■ ENTRIES SHOWN
Set Default Proof Using "Type*".

(** ** The insertion-ordered map *)

Module JsMap.
Section JsMap.
Context {K V : Type} `{EqDecision K}.

(** [Map.prototype.has] *)
Fixpoint has (k : K) (m : list (K * V)) : bool :=
  match m with
  | [] => false
  | (k', _) :: m' => if decide (k = k') then true else has k m'
  end.

(** [Map.prototype.set]: an existing key keeps its position and gets the
    new value, a new key goes to the end. *)
Fixpoint set (k : K) (v : V) (m : list (K * V)) : list (K * V) :=
  match m with
  | [] => [(k, v)]
  | (k', v') :: m' =>
      if decide (k = k') then (k, v) :: m' else (k', v') :: set k v m'
  end.

(** [Map.prototype.delete]: the entry under [k] goes (keys being unique,
    there is at most one), the other entries keep their order. *)
Fixpoint delete (k : K) (m : list (K * V)) : list (K * V) :=
  match m with
  | [] => []
  | (k', v') :: m' =>
      if decide (k = k') then delete k m' else (k', v') :: delete k m'
  end.

(** [Map.prototype.clear] *)
Definition clear (m : list (K * V)) : list (K * V) := [].

(** [Array.from(m.values())] *)
Definition values (m : list (K * V)) : list V := m.*2.

Definition keys (m : list (K * V)) : list K := m.*1.

(** [Map.prototype.size] *)
Definition size (m : list (K * V)) : nat := length m.
End JsMap.
End JsMap.

(** ** Completions: normal return or a thrown error *)

(** The two [Error]s of the class:
    ['SelectionSet: not multiple selection'] and
    ['SelectionSet: index required when trackByFn is used.'] *)
Inductive Error : Type :=
  | MultipleNotAllowed
  | MissingIndex.

Inductive Completion (A : Type) : Type :=
  | Normal (a : A)
  | Throw (e : Error).
Arguments Normal {A} a.
Arguments Throw {A} e.

(** A computation over a receiver of type [S]. *)
Definition M (S A : Type) : Type := S -> Completion A * S.

Definition ret {S A : Type} (a : A) : M S A := fun s => (Normal a, s).

Definition throw {S A : Type} (e : Error) : M S A := fun s => (Throw e, s).

Definition bind {S A B : Type} (c : M S A) (k : A -> M S B) : M S B :=
  fun s =>
    match c s with
    | (Normal a, s') => k a s'
    | (Throw e, s') => (Throw e, s')
    end.

Definition getThis {S : Type} : M S S := fun s => (Normal s, s).

Definition modify {S : Type} (f : S -> S) : M S unit := fun s => (Normal tt, f s).

Notation "x <-- c ;; k" := (bind c (fun x => k))
  (at level 20, c at level 99, k at level 200, only parsing).
Notation "c ;;; k" := (bind c (fun _ => k))
  (at level 20, k at level 200, only parsing).

Ltac step_monad :=
  unfold bind, getThis, ret, throw, modify; cbn beta iota.

(** ** The class *)

Section SelectionSet.
Context {T K : Type} `{EqDecision T, EqDecision K}.

(** [interface SelectableWithIndex<T> { value: T; index?: number }];
    [index = None] is the absent ([undefined]) index. *)
Record SelectableWithIndex : Type := {
  value : T;
  index : option Z
}.

(** [interface SelectionChange<T>] *)
Record SelectionChange : Type := {
  before : list SelectableWithIndex;
  after : list SelectableWithIndex
}.

(** [T | ReturnType<TrackByFunction<T>>]: a key is the value itself (no
    [trackByFn]) or what [trackByFn] returned. One instance only ever
    produces keys of one kind, its [_trackByFn] being fixed. Equality of
    keys ([EqDecision]) stands for the SameValueZero comparison of [Map]. *)
Definition Key : Type := (T + K)%type.

(** [TrackByFunction<T>], applied as [trackByFn(select.index!, select.value)]:
    at run time the first argument is [undefined] when the index is absent. *)
Definition TrackByFunction : Type := option Z -> T -> K.

(** The fields of a [SelectionSet<T>] object; [changed] holds the events
    delivered so far. *)
Record SelectionSet : Type := {
  _multiple : bool;
  _trackByFn : option TrackByFunction;
  _selectionMap : list (Key * SelectableWithIndex);
  changed : list SelectionChange
}.

(** [constructor(private _multiple = false, private _trackByFn?)] *)
Definition new (multiple : option bool) (trackByFn : option TrackByFunction)
  : SelectionSet :=
  {| _multiple := default false multiple;
     _trackByFn := trackByFn;
     _selectionMap := [];
     changed := [] |}.

Definition withMap (f : list (Key * SelectableWithIndex) ->
                        list (Key * SelectableWithIndex))
    (this : SelectionSet) : SelectionSet :=
  {| _multiple := _multiple this;
     _trackByFn := _trackByFn this;
     _selectionMap := f (_selectionMap this);
     changed := changed this |}.

(** [this.changed.next(ev)] *)
Definition changed_next (ev : SelectionChange) : M SelectionSet unit :=
  modify (fun this =>
    {| _multiple := _multiple this;
       _trackByFn := _trackByFn this;
       _selectionMap := _selectionMap this;
       changed := changed this ++ [ev] |}).

Definition _getTrackedByValue (isDevMode : bool) (select : SelectableWithIndex)
  : M SelectionSet Key :=
  this <-- getThis ;;
  match _trackByFn this with
  | None => ret (inl (value select))
  | Some trackByFn =>
      if bool_decide (index select = None) && isDevMode
      then throw MissingIndex
      else ret (inr (trackByFn (index select) (value select)))
  end.

Definition isSelected (isDevMode : bool) (value : SelectableWithIndex)
  : M SelectionSet bool :=
  key <-- _getTrackedByValue isDevMode value ;;
  this <-- getThis ;;
  ret (JsMap.has key (_selectionMap this)).

Definition _markSelected (key : Key) (toSelect : SelectableWithIndex)
  : M SelectionSet unit :=
  modify (withMap (JsMap.set key toSelect)).

Definition _markDeselected (key : Key) : M SelectionSet unit :=
  modify (withMap (JsMap.delete key)).

Definition _getCurrentSelection : M SelectionSet (list SelectableWithIndex) :=
  this <-- getThis ;;
  ret (JsMap.values (_selectionMap this)).

(** The [for (const select of selects)] loop of [select]; [toSelect] is
    the local array the loop pushes onto. *)
Fixpoint select_loop (isDevMode : bool) (selects : list SelectableWithIndex)
    (toSelect : list SelectableWithIndex)
  : M SelectionSet (list SelectableWithIndex) :=
  match selects with
  | [] => ret toSelect
  | select :: rest =>
      b <-- isSelected isDevMode select ;;
      if b then select_loop isDevMode rest toSelect
      else
        key <-- _getTrackedByValue isDevMode select ;;
        _markSelected key select ;;;
        select_loop isDevMode rest (toSelect ++ [select])
  end.

Definition select (isDevMode : bool) (selects : list SelectableWithIndex)
  : M SelectionSet unit :=
  this <-- getThis ;;
  if negb (_multiple this) && (1 <? length selects)%nat && isDevMode
  then throw MultipleNotAllowed
  else
    before <-- _getCurrentSelection ;;
    (if negb (_multiple this) then modify (withMap JsMap.clear) else ret tt) ;;;
    toSelect <-- select_loop isDevMode selects [] ;;
    after <-- _getCurrentSelection ;;
    changed_next {| before := before; after := after |}.

(** The loop of [deselect]. *)
Fixpoint deselect_loop (isDevMode : bool) (selects : list SelectableWithIndex)
    (toDeselect : list SelectableWithIndex)
  : M SelectionSet (list SelectableWithIndex) :=
  match selects with
  | [] => ret toDeselect
  | select :: rest =>
      b <-- isSelected isDevMode select ;;
      if negb b then deselect_loop isDevMode rest toDeselect
      else
        key <-- _getTrackedByValue isDevMode select ;;
        _markDeselected key ;;;
        deselect_loop isDevMode rest (toDeselect ++ [select])
  end.

Definition deselect (isDevMode : bool) (selects : list SelectableWithIndex)
  : M SelectionSet unit :=
  this <-- getThis ;;
  if negb (_multiple this) && (1 <? length selects)%nat && isDevMode
  then throw MultipleNotAllowed
  else
    before <-- _getCurrentSelection ;;
    toDeselect <-- deselect_loop isDevMode selects [] ;;
    after <-- _getCurrentSelection ;;
    changed_next {| before := before; after := after |}.
End SelectionSet.

Arguments SelectableWithIndex T : clear implicits.
Arguments SelectionChange T : clear implicits.
Arguments SelectionSet T K : clear implicits.

(** ** What a call does when nothing is thrown, as functions on the map *)

Section Pure.
Context {T K : Type} `{EqDecision T, EqDecision K}.

(** The key [_getTrackedByValue] returns when it returns. *)
Definition keyOf (trackByFn : option (@TrackByFunction T K))
    (select : SelectableWithIndex T) : @Key T K :=
  match trackByFn with
  | None => inl (value select)
  | Some f => inr (f (index select) (value select))
  end.

(** The condition under which [_getTrackedByValue] throws. *)
Definition missingIndex (isDevMode : bool)
    (trackByFn : option (@TrackByFunction T K))
    (select : SelectableWithIndex T) : bool :=
  match trackByFn with
  | None => false
  | Some _ => bool_decide (index select = None) && isDevMode
  end.

(** The condition under which [select] and [deselect] throw at entry. *)
Definition notMultiple (isDevMode : bool) (this : SelectionSet T K)
    (selects : list (SelectableWithIndex T)) : bool :=
  negb (_multiple this) && (1 <? length selects)%nat && isDevMode.

Fixpoint selectAll (trackByFn : option (@TrackByFunction T K))
    (selects : list (SelectableWithIndex T))
    (m : list (@Key T K * SelectableWithIndex T))
  : list (@Key T K * SelectableWithIndex T) :=
  match selects with
  | [] => m
  | e :: rest =>
      selectAll trackByFn rest
        (if JsMap.has (keyOf trackByFn e) m then m
         else JsMap.set (keyOf trackByFn e) e m)
  end.

Fixpoint deselectAll (trackByFn : option (@TrackByFunction T K))
    (selects : list (SelectableWithIndex T))
    (m : list (@Key T K * SelectableWithIndex T))
  : list (@Key T K * SelectableWithIndex T) :=
  match selects with
  | [] => m
  | e :: rest =>
      deselectAll trackByFn rest
        (if JsMap.has (keyOf trackByFn e) m
         then JsMap.delete (keyOf trackByFn e) m else m)
  end.

(** The object after a call that returned: new map, one more event. *)
Definition returned (this : SelectionSet T K)
    (m' : list (@Key T K * SelectableWithIndex T)) : SelectionSet T K :=
  {| _multiple := _multiple this;
     _trackByFn := _trackByFn this;
     _selectionMap := m';
     changed := changed this ++
       [ {| before := JsMap.values (_selectionMap this);
            after := JsMap.values m' |} ] |}.

(** What a loop leaves alone, however it ends. *)
Definition sameFrame (this this' : SelectionSet T K) : Prop :=
  _multiple this' = _multiple this /\
  _trackByFn this' = _trackByFn this /\
  changed this' = changed this.

(** What the object holds in single mode. *)
Definition singleInv (this : SelectionSet T K) : Prop :=
  _multiple this = false /\ JsMap.size (_selectionMap this) <= 1.

(** A map as the class builds it: keys are unique and every entry sits
    under its own derived key. *)
Definition consistent (trackByFn : option (@TrackByFunction T K))
    (m : list (@Key T K * SelectableWithIndex T)) : Prop :=
  NoDup (JsMap.keys m) /\ Forall (fun p => p.1 = keyOf trackByFn p.2) m.


End Pure.

(** ** Sequences of calls on one object *)

Inductive Call (T : Type) : Type :=
  | CallSelect (isDevMode : bool) (selects : list (SelectableWithIndex T))
  | CallDeselect (isDevMode : bool) (selects : list (SelectableWithIndex T)).
Arguments CallSelect {T} isDevMode selects.
Arguments CallDeselect {T} isDevMode selects.

Section Calls.
Context {T K : Type} `{EqDecision T, EqDecision K}.

Definition invoke (c : Call T) : M (SelectionSet T K) unit :=
  match c with
  | CallSelect dev es => select dev es
  | CallDeselect dev es => deselect dev es
  end.

(** One call; a caller that catches the error goes on with the object as
    the throwing call left it. *)
Definition call (c : Call T) (this : SelectionSet T K) : SelectionSet T K :=
  (invoke c this).2.

Definition calls (cs : list (Call T)) (this : SelectionSet T K)
  : SelectionSet T K :=
  fold_left (fun this c => call c this) cs this.

Definition callFlag (c : Call T) : bool :=
  match c with
  | CallSelect dev _ => dev
  | CallDeselect dev _ => dev
  end.

Definition callEntries (c : Call T) : list (SelectableWithIndex T) :=
  match c with
  | CallSelect _ es => es
  | CallDeselect _ es => es
  end.

(** A [select] with more than one entry is only made with the
    diagnostic flag on. *)
Definition guarded (c : Call T) : bool :=
  match c with
  | CallSelect dev es => (length es <=? 1)%nat || dev
  | CallDeselect _ _ => true
  end.
End Calls.

(** ** Sample objects: values are integers, tracked by their residue mod 10 *)

Module Sample.
Definition entry (v : Z) (i : option Z) : SelectableWithIndex Z :=
  {| value := v; index := i |}.

Definition a : SelectableWithIndex Z := entry 1 (Some 0%Z).
Definition b : SelectableWithIndex Z := entry 2 (Some 1%Z).
Definition c : SelectableWithIndex Z := entry 3 (Some 2%Z).
Definition noIndex : SelectableWithIndex Z := entry 7 None.

Definition byResidue : @TrackByFunction Z Z := fun _ v => (v mod 10)%Z.

Definition single : SelectionSet Z Z := new None None.
Definition multi : SelectionSet Z Z := new (Some true) None.
Definition singleTracked : SelectionSet Z Z := new (Some false) (Some byResidue).
Definition multiTracked : SelectionSet Z Z := new (Some true) (Some byResidue).
End Sample.

(** ** Facts about the map *)

Section JsMapFacts.
Context {K V : Type} `{EqDecision K}.
Implicit Types (k : K) (v : V) (m : list (K * V)).

Lemma has_true k m : JsMap.has k m = true <-> k ∈ JsMap.keys m.
Proof.
  unfold JsMap.keys. induction m as [|[k' v'] m IH]; simpl.
  - split; [discriminate | intros Hin; inversion Hin].
  - rewrite elem_of_cons. destruct (decide (k = k')) as [->|Hne].
    + split; auto.
    + rewrite IH. split; [auto | intros [?|?]; [contradiction | assumption]].
Qed.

■ WHAT IS BEING ASKED
In the material above, transcribe exactly the lines beginning at the one with "Some _ => bool_decide" and ending at the one with "negb (_multiple this) && (1 <? length selects)%nat && isDevMode.", both included.

■ ANSWER BELOW
  | Some _ => bool_decide (index select = None) && isDevMode
  end.

(** The condition under which [select] and [deselect] throw at entry. *)
Definition notMultiple (isDevMode : bool) (this : SelectionSet T K)
    (selects : list (SelectableWithIndex T)) : bool :=
  negb (_multiple this) && (1 <? length selects)%nat && isDevMode.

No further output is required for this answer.